Retype, word for word, each line between the lines holding "Import Pmem VMemDefs VmaDefs." and "Lemma succ_of_eq hd", inclusive, and leave the rest of the data alone.
**** INPUT FOR THIS TASK ****
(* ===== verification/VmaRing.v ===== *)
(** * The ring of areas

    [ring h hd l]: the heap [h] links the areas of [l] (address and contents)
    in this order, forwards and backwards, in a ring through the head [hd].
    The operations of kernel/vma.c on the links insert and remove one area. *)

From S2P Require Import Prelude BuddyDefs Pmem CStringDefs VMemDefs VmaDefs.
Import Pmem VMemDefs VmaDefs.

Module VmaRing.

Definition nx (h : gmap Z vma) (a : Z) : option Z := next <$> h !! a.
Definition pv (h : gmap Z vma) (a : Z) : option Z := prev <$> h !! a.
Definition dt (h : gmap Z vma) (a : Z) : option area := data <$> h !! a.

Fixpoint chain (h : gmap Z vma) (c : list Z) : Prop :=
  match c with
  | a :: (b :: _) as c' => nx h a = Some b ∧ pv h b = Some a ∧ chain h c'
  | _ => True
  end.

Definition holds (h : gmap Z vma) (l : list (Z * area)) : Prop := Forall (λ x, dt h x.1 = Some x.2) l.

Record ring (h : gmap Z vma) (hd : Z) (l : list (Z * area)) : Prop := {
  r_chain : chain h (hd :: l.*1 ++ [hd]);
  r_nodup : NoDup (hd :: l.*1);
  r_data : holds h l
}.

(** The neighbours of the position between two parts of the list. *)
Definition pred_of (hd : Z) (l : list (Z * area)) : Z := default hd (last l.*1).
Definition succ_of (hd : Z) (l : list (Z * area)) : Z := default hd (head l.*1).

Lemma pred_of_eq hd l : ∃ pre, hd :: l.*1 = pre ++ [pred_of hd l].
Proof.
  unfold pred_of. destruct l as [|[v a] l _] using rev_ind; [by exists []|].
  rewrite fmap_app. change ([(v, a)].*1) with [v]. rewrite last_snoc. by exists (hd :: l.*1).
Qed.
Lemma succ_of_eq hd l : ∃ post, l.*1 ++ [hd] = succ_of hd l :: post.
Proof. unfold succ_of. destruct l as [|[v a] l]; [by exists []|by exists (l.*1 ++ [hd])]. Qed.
****
**** INPUT FOR THIS TASK ****
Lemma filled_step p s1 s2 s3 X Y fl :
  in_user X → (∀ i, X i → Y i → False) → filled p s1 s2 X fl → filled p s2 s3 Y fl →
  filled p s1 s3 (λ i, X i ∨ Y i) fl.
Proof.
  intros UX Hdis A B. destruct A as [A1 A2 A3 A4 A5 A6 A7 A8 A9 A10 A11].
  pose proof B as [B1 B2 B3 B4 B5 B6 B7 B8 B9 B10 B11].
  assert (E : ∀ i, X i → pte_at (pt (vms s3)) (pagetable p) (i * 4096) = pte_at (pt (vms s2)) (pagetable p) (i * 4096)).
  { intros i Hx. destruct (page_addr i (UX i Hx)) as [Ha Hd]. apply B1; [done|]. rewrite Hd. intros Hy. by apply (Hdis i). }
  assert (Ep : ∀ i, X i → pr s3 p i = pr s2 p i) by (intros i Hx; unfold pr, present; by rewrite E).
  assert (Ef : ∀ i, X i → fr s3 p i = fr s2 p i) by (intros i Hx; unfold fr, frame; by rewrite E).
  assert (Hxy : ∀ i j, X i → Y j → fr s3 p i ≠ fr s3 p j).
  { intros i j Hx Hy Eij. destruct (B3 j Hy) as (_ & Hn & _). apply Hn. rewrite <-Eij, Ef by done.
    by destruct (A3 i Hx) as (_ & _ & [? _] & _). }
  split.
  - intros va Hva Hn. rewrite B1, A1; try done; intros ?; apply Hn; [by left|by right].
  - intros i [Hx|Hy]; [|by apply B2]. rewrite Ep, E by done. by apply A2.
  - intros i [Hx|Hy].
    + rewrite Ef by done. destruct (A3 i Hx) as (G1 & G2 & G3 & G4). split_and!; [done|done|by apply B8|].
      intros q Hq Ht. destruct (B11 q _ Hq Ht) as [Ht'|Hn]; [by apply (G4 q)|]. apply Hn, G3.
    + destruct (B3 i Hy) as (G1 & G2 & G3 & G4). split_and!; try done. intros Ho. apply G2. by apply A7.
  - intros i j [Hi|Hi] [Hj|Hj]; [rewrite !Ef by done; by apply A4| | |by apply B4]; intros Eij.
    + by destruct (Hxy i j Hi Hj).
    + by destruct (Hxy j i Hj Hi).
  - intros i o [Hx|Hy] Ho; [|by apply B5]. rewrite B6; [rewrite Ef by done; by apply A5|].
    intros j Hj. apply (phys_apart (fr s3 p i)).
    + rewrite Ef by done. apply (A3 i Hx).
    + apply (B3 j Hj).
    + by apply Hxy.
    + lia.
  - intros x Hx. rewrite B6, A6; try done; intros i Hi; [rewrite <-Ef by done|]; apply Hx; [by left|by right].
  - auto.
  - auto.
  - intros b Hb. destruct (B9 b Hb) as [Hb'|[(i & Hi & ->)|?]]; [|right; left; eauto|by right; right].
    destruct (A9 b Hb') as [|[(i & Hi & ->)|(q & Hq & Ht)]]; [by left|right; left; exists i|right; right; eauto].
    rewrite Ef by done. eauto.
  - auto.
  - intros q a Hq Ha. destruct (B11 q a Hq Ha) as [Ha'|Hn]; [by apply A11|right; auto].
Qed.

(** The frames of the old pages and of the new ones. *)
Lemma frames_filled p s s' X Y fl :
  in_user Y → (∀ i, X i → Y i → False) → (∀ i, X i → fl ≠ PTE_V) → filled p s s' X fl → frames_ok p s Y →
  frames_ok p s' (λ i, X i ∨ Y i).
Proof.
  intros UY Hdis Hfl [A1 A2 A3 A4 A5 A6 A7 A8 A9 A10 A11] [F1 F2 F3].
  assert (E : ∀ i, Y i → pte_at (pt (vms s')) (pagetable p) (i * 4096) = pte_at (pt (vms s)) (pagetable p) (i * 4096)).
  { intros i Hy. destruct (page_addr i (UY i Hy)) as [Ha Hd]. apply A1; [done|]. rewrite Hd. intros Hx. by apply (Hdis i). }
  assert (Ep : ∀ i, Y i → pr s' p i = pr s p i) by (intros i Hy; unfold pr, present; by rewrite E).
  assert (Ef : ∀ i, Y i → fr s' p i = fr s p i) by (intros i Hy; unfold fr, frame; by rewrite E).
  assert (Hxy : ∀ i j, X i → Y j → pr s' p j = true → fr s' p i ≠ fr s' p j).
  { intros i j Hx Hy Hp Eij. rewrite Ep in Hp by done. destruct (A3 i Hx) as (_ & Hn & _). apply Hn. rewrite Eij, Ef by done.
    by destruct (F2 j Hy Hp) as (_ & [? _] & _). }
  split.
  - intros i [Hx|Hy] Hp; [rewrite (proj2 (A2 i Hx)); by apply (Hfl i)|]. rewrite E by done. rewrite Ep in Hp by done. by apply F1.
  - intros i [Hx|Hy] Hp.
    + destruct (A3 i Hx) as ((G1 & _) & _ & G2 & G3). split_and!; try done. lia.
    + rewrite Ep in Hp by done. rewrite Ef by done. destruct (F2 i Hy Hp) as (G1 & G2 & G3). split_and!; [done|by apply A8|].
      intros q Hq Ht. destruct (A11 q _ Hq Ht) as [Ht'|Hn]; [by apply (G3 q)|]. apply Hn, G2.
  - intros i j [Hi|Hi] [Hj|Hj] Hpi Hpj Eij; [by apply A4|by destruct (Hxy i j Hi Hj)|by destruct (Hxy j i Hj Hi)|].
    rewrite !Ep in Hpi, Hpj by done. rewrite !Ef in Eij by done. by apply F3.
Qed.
****
RESULT BELOW
Import Pmem VMemDefs VmaDefs.

Module VmaRing.

Definition nx (h : gmap Z vma) (a : Z) : option Z := next <$> h !! a.
Definition pv (h : gmap Z vma) (a : Z) : option Z := prev <$> h !! a.
Definition dt (h : gmap Z vma) (a : Z) : option area := data <$> h !! a.

Fixpoint chain (h : gmap Z vma) (c : list Z) : Prop :=
  match c with
  | a :: (b :: _) as c' => nx h a = Some b ∧ pv h b = Some a ∧ chain h c'
  | _ => True
  end.

Definition holds (h : gmap Z vma) (l : list (Z * area)) : Prop := Forall (λ x, dt h x.1 = Some x.2) l.

Record ring (h : gmap Z vma) (hd : Z) (l : list (Z * area)) : Prop := {
  r_chain : chain h (hd :: l.*1 ++ [hd]);
  r_nodup : NoDup (hd :: l.*1);
  r_data : holds h l
}.

(** The neighbours of the position between two parts of the list. *)
Definition pred_of (hd : Z) (l : list (Z * area)) : Z := default hd (last l.*1).
Definition succ_of (hd : Z) (l : list (Z * area)) : Z := default hd (head l.*1).

Lemma pred_of_eq hd l : ∃ pre, hd :: l.*1 = pre ++ [pred_of hd l].
Proof.
  unfold pred_of. destruct l as [|[v a] l _] using rev_ind; [by exists []|].
  rewrite fmap_app. change ([(v, a)].*1) with [v]. rewrite last_snoc. by exists (hd :: l.*1).
Qed.
Lemma succ_of_eq hd l : ∃ post, l.*1 ++ [hd] = succ_of hd l :: post.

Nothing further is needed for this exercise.